Collected data –
■ ■ ■ ■
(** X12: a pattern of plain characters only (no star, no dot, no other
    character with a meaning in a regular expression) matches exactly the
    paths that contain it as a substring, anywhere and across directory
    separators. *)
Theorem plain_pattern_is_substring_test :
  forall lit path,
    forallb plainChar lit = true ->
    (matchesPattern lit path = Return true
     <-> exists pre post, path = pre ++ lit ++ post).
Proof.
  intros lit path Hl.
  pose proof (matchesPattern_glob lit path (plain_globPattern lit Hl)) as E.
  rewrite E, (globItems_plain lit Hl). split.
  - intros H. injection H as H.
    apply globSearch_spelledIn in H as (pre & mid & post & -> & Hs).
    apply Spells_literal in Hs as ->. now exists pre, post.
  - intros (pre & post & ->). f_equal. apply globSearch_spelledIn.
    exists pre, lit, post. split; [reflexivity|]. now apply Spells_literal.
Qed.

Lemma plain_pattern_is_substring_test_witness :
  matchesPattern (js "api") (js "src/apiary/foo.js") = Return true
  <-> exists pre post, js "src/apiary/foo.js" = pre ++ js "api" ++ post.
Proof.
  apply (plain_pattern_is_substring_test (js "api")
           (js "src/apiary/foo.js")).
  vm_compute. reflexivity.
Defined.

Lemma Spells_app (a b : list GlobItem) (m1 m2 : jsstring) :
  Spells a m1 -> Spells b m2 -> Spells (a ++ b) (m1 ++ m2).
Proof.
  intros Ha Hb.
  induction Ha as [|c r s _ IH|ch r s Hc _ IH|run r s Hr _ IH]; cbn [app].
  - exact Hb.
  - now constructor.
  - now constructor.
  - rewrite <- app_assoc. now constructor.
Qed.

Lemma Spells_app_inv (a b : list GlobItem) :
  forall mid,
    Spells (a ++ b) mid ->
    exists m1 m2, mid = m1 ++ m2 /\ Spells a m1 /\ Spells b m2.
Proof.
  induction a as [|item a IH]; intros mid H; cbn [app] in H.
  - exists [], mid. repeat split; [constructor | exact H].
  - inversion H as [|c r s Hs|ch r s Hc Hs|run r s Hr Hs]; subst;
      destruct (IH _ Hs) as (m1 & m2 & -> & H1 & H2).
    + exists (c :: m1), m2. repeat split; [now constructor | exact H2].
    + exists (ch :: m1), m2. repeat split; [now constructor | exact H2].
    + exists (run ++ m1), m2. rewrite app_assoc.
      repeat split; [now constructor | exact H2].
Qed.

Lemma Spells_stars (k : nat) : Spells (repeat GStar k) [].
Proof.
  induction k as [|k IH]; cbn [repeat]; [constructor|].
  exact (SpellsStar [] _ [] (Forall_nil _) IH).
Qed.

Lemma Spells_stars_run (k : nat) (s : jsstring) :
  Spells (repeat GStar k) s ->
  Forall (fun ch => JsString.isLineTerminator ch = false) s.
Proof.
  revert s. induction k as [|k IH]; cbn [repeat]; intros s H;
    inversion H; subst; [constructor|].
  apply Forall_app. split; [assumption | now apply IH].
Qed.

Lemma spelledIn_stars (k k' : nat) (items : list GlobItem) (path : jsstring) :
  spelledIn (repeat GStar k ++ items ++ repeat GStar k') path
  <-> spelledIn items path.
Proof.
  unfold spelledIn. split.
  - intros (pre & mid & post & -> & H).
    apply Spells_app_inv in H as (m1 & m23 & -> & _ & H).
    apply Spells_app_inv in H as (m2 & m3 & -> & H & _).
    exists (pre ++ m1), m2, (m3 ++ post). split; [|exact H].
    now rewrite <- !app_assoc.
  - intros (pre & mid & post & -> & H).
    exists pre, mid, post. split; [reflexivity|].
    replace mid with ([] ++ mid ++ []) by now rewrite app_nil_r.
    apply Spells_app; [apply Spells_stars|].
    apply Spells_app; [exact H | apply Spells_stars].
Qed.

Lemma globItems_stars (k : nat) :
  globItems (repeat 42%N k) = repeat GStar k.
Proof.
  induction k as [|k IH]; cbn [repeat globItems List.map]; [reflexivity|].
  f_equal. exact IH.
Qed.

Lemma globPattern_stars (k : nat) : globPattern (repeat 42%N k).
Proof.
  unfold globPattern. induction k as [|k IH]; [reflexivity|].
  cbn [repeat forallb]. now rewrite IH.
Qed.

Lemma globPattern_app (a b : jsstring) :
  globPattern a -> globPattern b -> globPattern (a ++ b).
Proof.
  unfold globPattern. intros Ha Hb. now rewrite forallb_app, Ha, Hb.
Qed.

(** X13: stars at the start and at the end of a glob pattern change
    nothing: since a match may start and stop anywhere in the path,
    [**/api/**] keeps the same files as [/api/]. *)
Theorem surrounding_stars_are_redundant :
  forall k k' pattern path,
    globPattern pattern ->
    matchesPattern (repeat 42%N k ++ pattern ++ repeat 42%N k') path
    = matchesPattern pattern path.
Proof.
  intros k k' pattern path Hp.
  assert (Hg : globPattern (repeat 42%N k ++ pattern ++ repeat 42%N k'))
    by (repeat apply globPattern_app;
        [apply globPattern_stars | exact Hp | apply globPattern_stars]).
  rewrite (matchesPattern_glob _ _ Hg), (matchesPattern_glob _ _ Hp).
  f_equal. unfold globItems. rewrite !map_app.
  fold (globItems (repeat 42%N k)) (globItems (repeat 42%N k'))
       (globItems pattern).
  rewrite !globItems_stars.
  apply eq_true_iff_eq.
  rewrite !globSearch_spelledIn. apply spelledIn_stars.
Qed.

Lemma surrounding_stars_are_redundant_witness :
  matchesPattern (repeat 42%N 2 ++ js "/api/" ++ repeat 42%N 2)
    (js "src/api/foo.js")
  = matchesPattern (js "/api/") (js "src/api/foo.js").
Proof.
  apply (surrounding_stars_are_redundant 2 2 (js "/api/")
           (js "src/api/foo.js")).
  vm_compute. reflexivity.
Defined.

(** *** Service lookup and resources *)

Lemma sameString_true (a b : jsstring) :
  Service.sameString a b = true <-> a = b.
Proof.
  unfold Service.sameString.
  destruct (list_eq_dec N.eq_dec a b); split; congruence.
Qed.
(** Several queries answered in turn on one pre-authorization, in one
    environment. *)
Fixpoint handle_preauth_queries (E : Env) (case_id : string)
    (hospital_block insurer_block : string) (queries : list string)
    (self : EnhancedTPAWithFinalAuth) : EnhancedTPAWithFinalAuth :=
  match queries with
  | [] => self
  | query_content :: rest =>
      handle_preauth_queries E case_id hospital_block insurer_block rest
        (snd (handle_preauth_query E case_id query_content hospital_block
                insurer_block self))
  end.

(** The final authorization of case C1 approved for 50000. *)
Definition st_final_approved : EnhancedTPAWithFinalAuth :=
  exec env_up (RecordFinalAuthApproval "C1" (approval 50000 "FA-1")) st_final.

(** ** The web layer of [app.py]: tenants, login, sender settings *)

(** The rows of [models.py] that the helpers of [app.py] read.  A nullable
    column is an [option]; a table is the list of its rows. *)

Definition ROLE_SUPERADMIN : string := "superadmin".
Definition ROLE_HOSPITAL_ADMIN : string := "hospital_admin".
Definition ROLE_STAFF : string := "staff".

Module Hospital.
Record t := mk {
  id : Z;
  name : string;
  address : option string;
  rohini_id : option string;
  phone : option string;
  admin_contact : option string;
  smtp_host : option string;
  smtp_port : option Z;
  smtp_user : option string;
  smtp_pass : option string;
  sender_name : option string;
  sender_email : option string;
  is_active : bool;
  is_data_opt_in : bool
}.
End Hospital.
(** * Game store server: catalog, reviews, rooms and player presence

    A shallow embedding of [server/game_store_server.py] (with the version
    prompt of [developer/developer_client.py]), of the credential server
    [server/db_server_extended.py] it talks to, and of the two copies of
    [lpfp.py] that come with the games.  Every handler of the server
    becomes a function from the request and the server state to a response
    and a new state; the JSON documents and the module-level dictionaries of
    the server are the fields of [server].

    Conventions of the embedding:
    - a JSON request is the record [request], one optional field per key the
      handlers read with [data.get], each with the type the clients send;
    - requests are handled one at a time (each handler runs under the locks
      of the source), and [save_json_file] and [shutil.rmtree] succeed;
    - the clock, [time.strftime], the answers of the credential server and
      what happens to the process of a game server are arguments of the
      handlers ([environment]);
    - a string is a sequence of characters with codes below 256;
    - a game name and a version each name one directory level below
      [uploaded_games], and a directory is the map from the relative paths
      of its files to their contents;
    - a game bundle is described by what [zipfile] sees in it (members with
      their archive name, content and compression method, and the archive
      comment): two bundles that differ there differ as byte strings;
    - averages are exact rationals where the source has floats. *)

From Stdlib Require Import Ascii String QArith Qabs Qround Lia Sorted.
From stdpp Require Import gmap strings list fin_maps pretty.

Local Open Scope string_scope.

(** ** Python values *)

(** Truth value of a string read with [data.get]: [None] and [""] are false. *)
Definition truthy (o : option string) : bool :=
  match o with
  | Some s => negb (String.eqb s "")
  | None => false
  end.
■ ■ ■ ■
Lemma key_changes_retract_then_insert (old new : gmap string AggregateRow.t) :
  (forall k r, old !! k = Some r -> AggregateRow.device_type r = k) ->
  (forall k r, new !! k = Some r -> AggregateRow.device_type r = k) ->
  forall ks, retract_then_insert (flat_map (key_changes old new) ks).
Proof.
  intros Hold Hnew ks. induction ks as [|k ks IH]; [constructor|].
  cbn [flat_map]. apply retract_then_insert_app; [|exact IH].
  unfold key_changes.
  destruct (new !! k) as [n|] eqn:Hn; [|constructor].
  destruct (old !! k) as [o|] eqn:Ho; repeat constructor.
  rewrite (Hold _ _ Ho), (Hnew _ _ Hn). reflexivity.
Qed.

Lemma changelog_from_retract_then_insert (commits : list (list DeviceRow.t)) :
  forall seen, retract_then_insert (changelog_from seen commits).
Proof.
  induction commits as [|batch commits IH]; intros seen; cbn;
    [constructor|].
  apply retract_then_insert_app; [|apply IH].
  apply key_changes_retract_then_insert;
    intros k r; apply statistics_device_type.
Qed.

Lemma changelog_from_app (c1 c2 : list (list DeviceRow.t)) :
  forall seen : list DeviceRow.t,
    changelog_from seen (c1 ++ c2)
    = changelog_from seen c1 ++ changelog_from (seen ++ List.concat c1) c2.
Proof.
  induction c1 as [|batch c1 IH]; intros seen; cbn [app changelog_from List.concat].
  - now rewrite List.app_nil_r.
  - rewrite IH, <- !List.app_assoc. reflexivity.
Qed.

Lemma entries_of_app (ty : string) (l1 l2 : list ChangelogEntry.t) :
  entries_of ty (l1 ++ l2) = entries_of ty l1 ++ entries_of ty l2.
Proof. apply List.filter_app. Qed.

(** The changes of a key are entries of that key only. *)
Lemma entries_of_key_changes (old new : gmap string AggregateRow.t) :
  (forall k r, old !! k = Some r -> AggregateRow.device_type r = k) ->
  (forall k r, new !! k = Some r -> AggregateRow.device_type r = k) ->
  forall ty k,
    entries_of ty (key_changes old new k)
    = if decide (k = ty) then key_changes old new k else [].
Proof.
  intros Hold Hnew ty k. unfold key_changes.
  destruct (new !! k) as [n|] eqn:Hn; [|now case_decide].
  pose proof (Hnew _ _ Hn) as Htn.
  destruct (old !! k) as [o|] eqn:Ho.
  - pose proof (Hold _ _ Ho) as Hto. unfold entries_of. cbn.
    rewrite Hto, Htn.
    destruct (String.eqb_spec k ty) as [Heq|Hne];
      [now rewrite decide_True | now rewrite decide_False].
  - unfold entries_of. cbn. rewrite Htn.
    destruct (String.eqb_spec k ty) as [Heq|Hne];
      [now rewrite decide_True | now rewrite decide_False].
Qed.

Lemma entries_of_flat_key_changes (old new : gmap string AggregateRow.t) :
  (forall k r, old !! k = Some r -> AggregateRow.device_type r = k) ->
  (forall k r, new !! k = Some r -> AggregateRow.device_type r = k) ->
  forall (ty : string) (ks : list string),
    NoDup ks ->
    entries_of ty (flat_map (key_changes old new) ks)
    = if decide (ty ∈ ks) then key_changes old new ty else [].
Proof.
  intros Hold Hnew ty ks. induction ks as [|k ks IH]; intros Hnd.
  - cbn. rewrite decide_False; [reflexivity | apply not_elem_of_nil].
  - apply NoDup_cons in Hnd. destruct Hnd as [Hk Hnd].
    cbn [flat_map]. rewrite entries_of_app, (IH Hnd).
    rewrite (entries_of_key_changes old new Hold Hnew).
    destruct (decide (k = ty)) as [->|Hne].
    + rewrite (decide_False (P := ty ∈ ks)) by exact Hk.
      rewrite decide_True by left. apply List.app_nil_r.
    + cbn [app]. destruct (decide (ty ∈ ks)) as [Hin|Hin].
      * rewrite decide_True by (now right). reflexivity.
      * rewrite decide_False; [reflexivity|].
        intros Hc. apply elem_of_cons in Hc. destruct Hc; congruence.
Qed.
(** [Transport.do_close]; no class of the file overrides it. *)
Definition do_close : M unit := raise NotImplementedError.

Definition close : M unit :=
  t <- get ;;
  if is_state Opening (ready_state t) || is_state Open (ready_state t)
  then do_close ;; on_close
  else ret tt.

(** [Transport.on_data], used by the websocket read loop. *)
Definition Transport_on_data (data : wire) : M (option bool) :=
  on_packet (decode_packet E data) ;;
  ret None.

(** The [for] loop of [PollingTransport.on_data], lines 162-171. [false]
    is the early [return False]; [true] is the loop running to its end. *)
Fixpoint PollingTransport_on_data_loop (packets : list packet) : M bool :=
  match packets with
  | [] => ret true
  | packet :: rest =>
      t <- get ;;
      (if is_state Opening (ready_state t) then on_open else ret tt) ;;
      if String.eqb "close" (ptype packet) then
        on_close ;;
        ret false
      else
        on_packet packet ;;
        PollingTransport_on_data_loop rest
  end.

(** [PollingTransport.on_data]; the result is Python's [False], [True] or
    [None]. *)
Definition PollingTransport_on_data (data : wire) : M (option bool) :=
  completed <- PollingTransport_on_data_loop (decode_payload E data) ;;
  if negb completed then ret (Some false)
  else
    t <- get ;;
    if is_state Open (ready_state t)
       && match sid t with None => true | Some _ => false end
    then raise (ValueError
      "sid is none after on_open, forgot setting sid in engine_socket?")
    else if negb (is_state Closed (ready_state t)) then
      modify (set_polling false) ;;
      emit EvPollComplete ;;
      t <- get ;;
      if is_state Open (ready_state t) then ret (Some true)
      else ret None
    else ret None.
■ ■ ■ ■
Work order – Starting with the line that holds "destruct (new !! k) as [n|] eqn:Hn; [|now" and ending with the line that holds "- cbn. rewrite", retype every line in the data above exactly, and nothing else.

Expected output –
  destruct (new !! k) as [n|] eqn:Hn; [|now case_decide].
  pose proof (Hnew _ _ Hn) as Htn.
  destruct (old !! k) as [o|] eqn:Ho.
  - pose proof (Hold _ _ Ho) as Hto. unfold entries_of. cbn.
    rewrite Hto, Htn.
    destruct (String.eqb_spec k ty) as [Heq|Hne];
      [now rewrite decide_True | now rewrite decide_False].
  - unfold entries_of. cbn. rewrite Htn.
    destruct (String.eqb_spec k ty) as [Heq|Hne];
      [now rewrite decide_True | now rewrite decide_False].
Qed.

Lemma entries_of_flat_key_changes (old new : gmap string AggregateRow.t) :
  (forall k r, old !! k = Some r -> AggregateRow.device_type r = k) ->
  (forall k r, new !! k = Some r -> AggregateRow.device_type r = k) ->
  forall (ty : string) (ks : list string),
    NoDup ks ->
    entries_of ty (flat_map (key_changes old new) ks)
    = if decide (ty ∈ ks) then key_changes old new ty else [].
Proof.
  intros Hold Hnew ty ks. induction ks as [|k ks IH]; intros Hnd.
  - cbn. rewrite decide_False; [reflexivity | apply not_elem_of_nil].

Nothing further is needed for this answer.